Any interlocutory order in such a case, should not bring about what has to be done only after a thorough inquiry, and, in any case, the party concerned should be afforded the opportunity of meeting the ground, on which urgent action is necessitated. It is not necessary that the procedure before the authority, should be like that of a Court of law; but it is equally clear that it must not be in violation of principles of natural justice. It follows that action under Section 45(3) is bad, because it has been made in disregard of rules of natural' justice.
The learned Government Pleader has drawn our attention to two rulings, where action taken under Section 45(3) of the Act, has come for scrutiny before the High Courts. They are Mukundaraya v. State of Mysore, AIR 1960 Mysore 18 and AIR 1958 Andh Pra 319. He relies also on two unreported decisions of the Madras High Court, viz., Writ Petitions Nos. 192 of 1953 and 399 of 1958. After giving our best attention to the observations of die learned Judges in all the four cases, we do not find in them anything contrary to what has been held in University of Ceylon v. Fernando, (1960) All ER 631 where the Privy Council has quoted the following oassage from De Verteuil v. Knaggs, (1918) AC 557 at p. 560: (AIR 1918 PC 67 at p. 69), with approval:
'Their Lordships are of opinion that in making such an inquiry there is, apart from special circumstances, a duty of giving to any person against whom the complaint is made a fair opportunity to make any relevant statement which he may desire to bring forward and a fair opportunity to correct or controvert any relevant statement brought forward to his prejudice.'
We feel a trustee is entitled to such a fair opportunity of making relevant statements and of controverting the grounds, on which immediate action of his being suspended from his hereditary right of managing the trust, is contemplated. Such a notice admittedly has not been given, and, therefore, the order, wherein the writ petitioner had been directed to hand over immediate charge to the 3rd respondent must be vacated. In Courts, orders urgently required are issued with notice to the party concerned, of showing cause against such orders being made final and authorities vested with quasi-judicial powers, would do well to adopt 1 some similar procedure. The petitioner's learned advocate has drawn our attention to the explanations by the writ petitioner for granting the lease; and they deserve fair adjudication even before the orders in the proceedings under Section 45(3) are passed.

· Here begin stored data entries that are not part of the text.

(* ===== verification/Metadata.v ===== *)
(** The [nyanpasu-core-metadata] crate: core kinds, machine-readable error
    kinds with their wire strings, core versions, and which core speaks which
    optional transport from which release on. *)
From S2P Require Import Prelude Text.
From Stdlib Require Import Ascii String ZArith Lia.

(** * Core kinds (kind.rs) *)

Inductive ClashCoreKind := Mihomo | ClashRust | ClashPremium | Meow.

#[export] Instance ClashCoreKind_eq_dec : EqDecision ClashCoreKind.
Proof. solve_decision. Defined.

(** [AsRef<str>] and [Display]. *)
Definition kind_as_ref (k : ClashCoreKind) : string :=
  match k with
  | Mihomo => "mihomo"
  | ClashRust => "clash-rs"
  | ClashPremium => "clash"
  | Meow => "meow"
  end.

Inductive ClashCoreResourceVariant :=
| RVMihomo | RVMihomoAlpha | RVClashRust | RVClashRustAlpha | RVClashPremium | RVMeow.

(** [binary_name], with the platform's executable suffix as an argument
    ([std::env::consts::EXE_SUFFIX]). *)
Definition binary_name (exe_suffix : string) (v : ClashCoreResourceVariant) : string :=
  match v with
  | RVMihomo => "mihomo" +:+ exe_suffix
  | RVMihomoAlpha => "mihomo-alpha" +:+ exe_suffix
  | RVClashRust => "clash-rs" +:+ exe_suffix
  | RVClashRustAlpha => "clash-rs-alpha" +:+ exe_suffix
  | RVClashPremium => "clash" +:+ exe_suffix
  | RVMeow => "meow" +:+ exe_suffix
  end.

(** * Error kinds (error_kind.rs) *)

Module CoreErrorKind.
Inductive t :=
  | NotStarted | AlreadyRunning | RevisionConflict | Quarantined
  | ConfigCheckFailed | ConfigNotFound | BinaryNotFound | InvalidConfig
  | ControllerMissing | ApplyFailed | ApplyRollbackFailed | StopUnconfirmed
  | ShuttingDown | QueueFull | OperationConflict | BackendUnavailable | Internal.

#[export] Instance t_eq_dec : EqDecision t.
Proof. solve_decision. Defined.

Definition ALL : list t :=
  [NotStarted; AlreadyRunning; RevisionConflict; Quarantined; ConfigCheckFailed;
   ConfigNotFound; BinaryNotFound; InvalidConfig; ControllerMissing; ApplyFailed;
   ApplyRollbackFailed; StopUnconfirmed; ShuttingDown; QueueFull;
   OperationConflict; BackendUnavailable; Internal].

Definition as_str (k : t) : string :=
  match k with
  | NotStarted => "not_started"
  | AlreadyRunning => "already_running"
  | RevisionConflict => "revision_conflict"
  | Quarantined => "quarantined"
  | ConfigCheckFailed => "config_check_failed"
  | ConfigNotFound => "config_not_found"
  | BinaryNotFound => "binary_not_found"
  | InvalidConfig => "invalid_config"
  | ControllerMissing => "controller_missing"
  | ApplyFailed => "apply_failed"
  | ApplyRollbackFailed => "apply_rollback_failed"
  | StopUnconfirmed => "stop_unconfirmed"
  | ShuttingDown => "shutting_down"
  | QueueFull => "queue_full"
  | OperationConflict => "operation_conflict"
  | BackendUnavailable => "backend_unavailable"
  | Internal => "internal"
  end.

Definition default_retryable (k : t) : bool :=
  match k with QueueFull | BackendUnavailable => true | _ => false end.

(** [ALL.iter().copied().find(|kind| kind.as_str() == value)]. *)
Definition from_wire (value : string) : option t :=
  List.find (λ k, String.eqb (as_str k) value) ALL.
End CoreErrorKind.

(** * Core versions (feature.rs) *)

Record Version := mkVersion { v_major : Z; v_minor : Z; v_patch : Z }.

Definition version_leb (a b : Version) : bool :=
  (v_major a <? v_major b)%Z
  || (v_major a =? v_major b)%Z
     && ((v_minor a <? v_minor b)%Z
         || (v_minor a =? v_minor b)%Z && (v_patch a <=? v_patch b)%Z).

Inductive CoreVersion := Release (v : Version) | Nightly | Unknown.

(** What the source uses of the [semver] crate.  [sv_parse] is
    [Version::parse] projected to its three numeric components, [sv_req_of] is
    [VersionReq::parse(..).expect(..)] on a literal requirement. *)
Class Semver := {
  sv_parse : string → option Version;
  sv_req : Type;
  sv_req_of : string → sv_req;
  sv_matches : sv_req → Version → bool;
}.

(** Documented behaviour of a [>=a.b.c] requirement on a version without a
    prerelease label: numeric order of the components. *)
Class SemverLaws `{Semver} := {
  sv_floor : ∀ a b c v, is_u64 a → is_u64 b → is_u64 c →
    sv_matches (sv_req_of (">=" +:+ fmt_u64 a +:+ "." +:+ fmt_u64 b +:+ "." +:+ fmt_u64 c)) v
    = version_leb (mkVersion a b c) v;
}.

(** The byte length of the Unicode white-space character at the head. *)
Definition ws_len (s : string) : nat :=
  let b := λ i, match String.get i s with
                | Some c => Z.of_nat (nat_of_ascii c) | None => (-1)%Z end in
  let b0 := b 0%nat in let b1 := b 1%nat in let b2 := b 2%nat in
  if ((9 <=? b0)%Z && (b0 <=? 13)%Z) || (b0 =? 32)%Z then 1%nat
  else if (b0 =? 194)%Z && ((b1 =? 133)%Z || (b1 =? 160)%Z) then 2%nat
  else if (b0 =? 225)%Z && (b1 =? 154)%Z && (b2 =? 128)%Z then 3%nat
  else if (b0 =? 226)%Z && (b1 =? 128)%Z
          && (((128 <=? b2)%Z && (b2 <=? 138)%Z) || (b2 =? 168)%Z || (b2 =? 169)%Z || (b2 =? 175)%Z)
       then 3%nat
  else if (b0 =? 226)%Z && (b1 =? 129)%Z && (b2 =? 159)%Z then 3%nat
  else if (b0 =? 227)%Z && (b1 =? 128)%Z && (b2 =? 128)%Z then 3%nat
  else 0%nat.

(** [str::split_whitespace]; [cur] is the token being read, reversed. *)
Fixpoint split_ws_fuel (fuel : nat) (cur : string) (s : string) : list string :=
  let flush := if String.eqb cur "" then [] else [String.rev cur] in
  match fuel with
  | O => flush
  | S fuel' =>
      match s with
      | EmptyString => flush
      | String c s' =>
          match ws_len s with
          | O => split_ws_fuel fuel' (String c cur) s'
          | S n => flush ++ split_ws_fuel fuel' "" (substring n (String.length s') s')
          end
      end
  end.
Definition split_whitespace (s : string) : list string :=
  split_ws_fuel (S (String.length s)) "" s.

Definition is_alnum (c : ascii) : bool :=
  let n := Z.of_nat (nat_of_ascii c) in
  ((48 <=? n)%Z && (n <=? 57)%Z) || ((65 <=? n)%Z && (n <=? 90)%Z) || ((97 <=? n)%Z && (n <=? 122)%Z).

Fixpoint trim_start_matches (f : ascii → bool) (s : string) : string :=
  match s with
  | String c s' => if f c then trim_start_matches f s' else s
  | EmptyString => EmptyString
  end.
(** [str::trim_matches] for a predicate that holds of every non-ASCII byte. *)
Definition trim_matches (f : ascii → bool) (s : string) : string :=
  String.rev (trim_start_matches f (String.rev (trim_start_matches f s))).

Section feature.
  Context `{Semver}.

(** [CoreVersion::parse]: the first token that reads as a release or as a
    nightly build decides. *)
Fixpoint parse_tokens (tokens : list string) : CoreVersion :=
  match tokens with
  | [] => Unknown
  | raw :: rest =>
      let token := trim_matches
        (λ c, negb (is_alnum c) && negb (existsb (Ascii.eqb c) ["."; "-"; "+"; "_"]%char)) raw in
      let version := from_option id token (strip_prefix "v" token) in
      match sv_parse version with
      | Some v => Release v
      | None =>
          if existsb (λ prefix, match strip_prefix prefix token with
                                | Some value => negb (String.eqb value "")
                                | None => false end) ["alpha-"; "nightly-"]
          then Nightly
          else parse_tokens rest
      end
  end.
Definition core_version_parse (raw : string) : CoreVersion :=
  parse_tokens (split_whitespace raw).

Inductive Support := Yes | Since (r : sv_req) | No.

Inductive Feature :=
| NamedPipeIpc | UnixSocketIpc | DisableTcpController | NamedPipeSecurityDescriptor.

#[export] Instance Feature_eq_dec : EqDecision Feature.
Proof. solve_decision. Defined.

(** [EnumSet::all()], in declaration order. *)
Definition Feature_all : list Feature :=
  [NamedPipeIpc; UnixSocketIpc; DisableTcpController; NamedPipeSecurityDescriptor].

Definition MIHOMO_UNIX : sv_req := sv_req_of ">=1.18.4".
Definition MIHOMO_PIPE : sv_req := sv_req_of ">=1.18.9".
Definition CLASH_RS_UNIX : sv_req := sv_req_of ">=0.9.1".
Definition CLASH_RS_PIPE : sv_req := sv_req_of ">=0.9.7".

Definition since (req : sv_req) (version : option CoreVersion) : Support :=
  match version with
  | Some (Release v) => if sv_matches req v then Yes else No
  | Some Nightly => Yes
  | Some Unknown => No
  | None => Since req
  end.

Definition supports (k : ClashCoreKind) (f : Feature) (version : option CoreVersion) : Support :=
  match k with
  | Mihomo =>
      match f with
      | NamedPipeIpc => since MIHOMO_PIPE version
      | NamedPipeSecurityDescriptor => since MIHOMO_PIPE version
      | UnixSocketIpc => since MIHOMO_UNIX version
      | DisableTcpController => No
      end
  | ClashRust =>
      match f with
      | NamedPipeIpc => since CLASH_RS_PIPE version
      | NamedPipeSecurityDescriptor => No
      | UnixSocketIpc => since CLASH_RS_UNIX version
      | DisableTcpController => No
      end
  | ClashPremium =>
      match f with
      | NamedPipeIpc | UnixSocketIpc | DisableTcpController | NamedPipeSecurityDescriptor => No
      end
  | Meow =>
      match f with
      | NamedPipeIpc | UnixSocketIpc | DisableTcpController | NamedPipeSecurityDescriptor => No
      end
  end.

Definition is_yes (s : Support) : bool := match s with Yes => true | _ => false end.
Definition is_no (s : Support) : bool := match s with No => true | _ => false end.

(** An [EnumSet<Feature>] is the list of its members in declaration order. *)
Definition features (k : ClashCoreKind) (version : option CoreVersion) : list Feature :=
  List.filter (λ f, is_yes (supports k f version)) Feature_all.

Definition potential_features (k : ClashCoreKind) : list Feature :=
  List.filter (λ f, negb (is_no (supports k f None))) Feature_all.
End feature.

(** * Properties *)
Lemma Feature_all_complete (f : Feature) : In f Feature_all.
Proof. destruct f; simpl; auto. Qed.

Lemma in_features `{Semver} k v f : In f (features k v) ↔ supports k f v = Yes.
Proof.
  unfold features. rewrite filter_In. split.
  - intros [_ Hy]. by destruct (supports k f v).
  - intros ->. split; [apply Feature_all_complete|done].
Qed.

(** The order a version gives to what it enables: unknown builds enable the
    least, releases grow with their number, nightlies enable the most. *)
Definition core_version_le (a b : CoreVersion) : Prop :=
  match a, b with
  | Unknown, _ => True
  | Release v, Release w => version_leb v w = true
  | Release _, Nightly => True
  | Nightly, Nightly => True
  | _, _ => False
  end.

Lemma version_leb_trans a b c :
  version_leb a b = true → version_leb b c = true → version_leb a c = true.
Proof.
  destruct a, b, c; unfold version_leb; simpl.
  rewrite !orb_true_iff, !andb_true_iff, !orb_true_iff, !andb_true_iff,
    !Z.ltb_lt, !Z.eqb_eq, !Z.leb_le. lia.
Qed.

Lemma since_mono `{SemverLaws} a b c v w :
  is_u64 a → is_u64 b → is_u64 c → core_version_le v w →
  let r := sv_req_of (">=" +:+ fmt_u64 a +:+ "." +:+ fmt_u64 b +:+ "." +:+ fmt_u64 c) in
  since r (Some v) = Yes → since r (Some w) = Yes.
Proof.
  intros Ha Hb Hc Hle r. subst r. destruct v as [v| |], w as [w| |]; simpl in *; try done.
  rewrite !sv_floor by done.
  destruct (version_leb (mkVersion a b c) v) eqn:E; [|done].
  by rewrite (version_leb_trans _ _ _ E Hle).
Qed.

(** capabilities are monotone in the core version: whatever a build
    enables, every build at least as new enables too (an unknown version
    enables nothing, a nightly enables at least what every release does); and
    only features the kind may potentially have are ever enabled. *)
Theorem features_monotone `{SemverLaws} k v w :
  core_version_le v w →
  (∀ f, In f (features k (Some v)) → In f (features k (Some w)))
  ∧ (∀ f, In f (features k (Some v)) → In f (potential_features k)).
Proof.
  intros Hle. split; intros f.
  - rewrite !in_features. destruct k, f; simpl; try done;
      [apply (since_mono 1 18 9)|apply (since_mono 1 18 4)|apply (since_mono 1 18 9)
      |apply (since_mono 0 9 7)|apply (since_mono 0 9 1)]; unfold is_u64, u64_max; done || lia.
  - rewrite in_features. unfold potential_features. rewrite filter_In.
    intros Hy. split; [apply Feature_all_complete|]. by destruct k, f.
Qed.

(** A concrete [semver] for requirements of the form [>=a.b.c]. *)
Definition parse_triple (s : string) : option Version :=
  match split_once "." s with
  | Some (a, rest) =>
      match split_once "." rest with
      | Some (b, c) =>
          match parse_u64 a, parse_u64 b, parse_u64 c with
          | Some a, Some b, Some c => Some (mkVersion a b c)
          | _, _, _ => None
          end
      | None => None
      end
  | None => None
  end.

#[export] Instance toy_semver : Semver := {|
  sv_parse := parse_triple;
  sv_req := option Version;
  sv_req_of s := match strip_prefix ">=" s with Some r => parse_triple r | None => None end;
  sv_matches r v := match r with Some floor => version_leb floor v | None => false end;
|}.

Lemma digits_no_dot s :
  string_forallb is_dec_digit s = true →
  string_forallb (λ d, negb (Ascii.eqb "."%char d)) s = true.
Proof.
  apply string_forallb_impl. intros c Hc.
  destruct (Ascii.eqb_spec "."%char c) as [<-|]; done.
Qed.

#[export] Instance toy_semver_laws : SemverLaws.
Proof.
  constructor. intros a b c v Ha Hb Hc. cbn [sv_matches sv_req_of toy_semver].
  rewrite strip_prefix_app. unfold parse_triple.
  change ("." +:+ fmt_u64 b +:+ "." +:+ fmt_u64 c)
    with (String "."%char (fmt_u64 b +:+ String "."%char (fmt_u64 c))).
  rewrite !split_once_char by (apply digits_no_dot, fmt_u64_digits; apply Ha || apply Hb).
  by rewrite !parse_fmt_u64.
Qed.

Lemma features_monotone_witness :
  core_version_le (Release (mkVersion 1 18 4)) (Release (mkVersion 1 19 0))
  ∧ (∀ f, In f (features Mihomo (Some (Release (mkVersion 1 18 4))))
        → In f (features Mihomo (Some (Release (mkVersion 1 19 0)))))
  ∧ features Mihomo (Some (core_version_parse "Mihomo Meta v1.18.9 linux amd64"))
    = [NamedPipeIpc; UnixSocketIpc; NamedPipeSecurityDescriptor].
Proof.
  split; [vm_compute; done|]. split; [|vm_compute; done].
  apply (features_monotone Mihomo (Release (mkVersion 1 18 4)) (Release (mkVersion 1 19 0))).
  vm_compute; done.
Defined.

(** the wire spelling of an error kind decodes to exactly that kind, and
    a string that is no spelling decodes to nothing. *)
Theorem from_wire_as_str (value : string) (k : CoreErrorKind.t) :
  CoreErrorKind.from_wire value = Some k ↔ value = CoreErrorKind.as_str k.
Proof.
  split.
  - intros [_ E]%List.find_some. by apply String.eqb_eq in E.
  - intros ->. by destruct k.
Qed.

9. We would, therefore, allow this petition and quash the part of the order immediately suspending the petitioner pending the inquiry into the charges framed against him. The inquiry into the charges framed, would proceed, and nothing stated in this order, would prejudice what is Subjudice before the lower tribunal. The writ petition is thus partly allowed, and, having regard to the circumstances of the case, the parties should bear their own costs.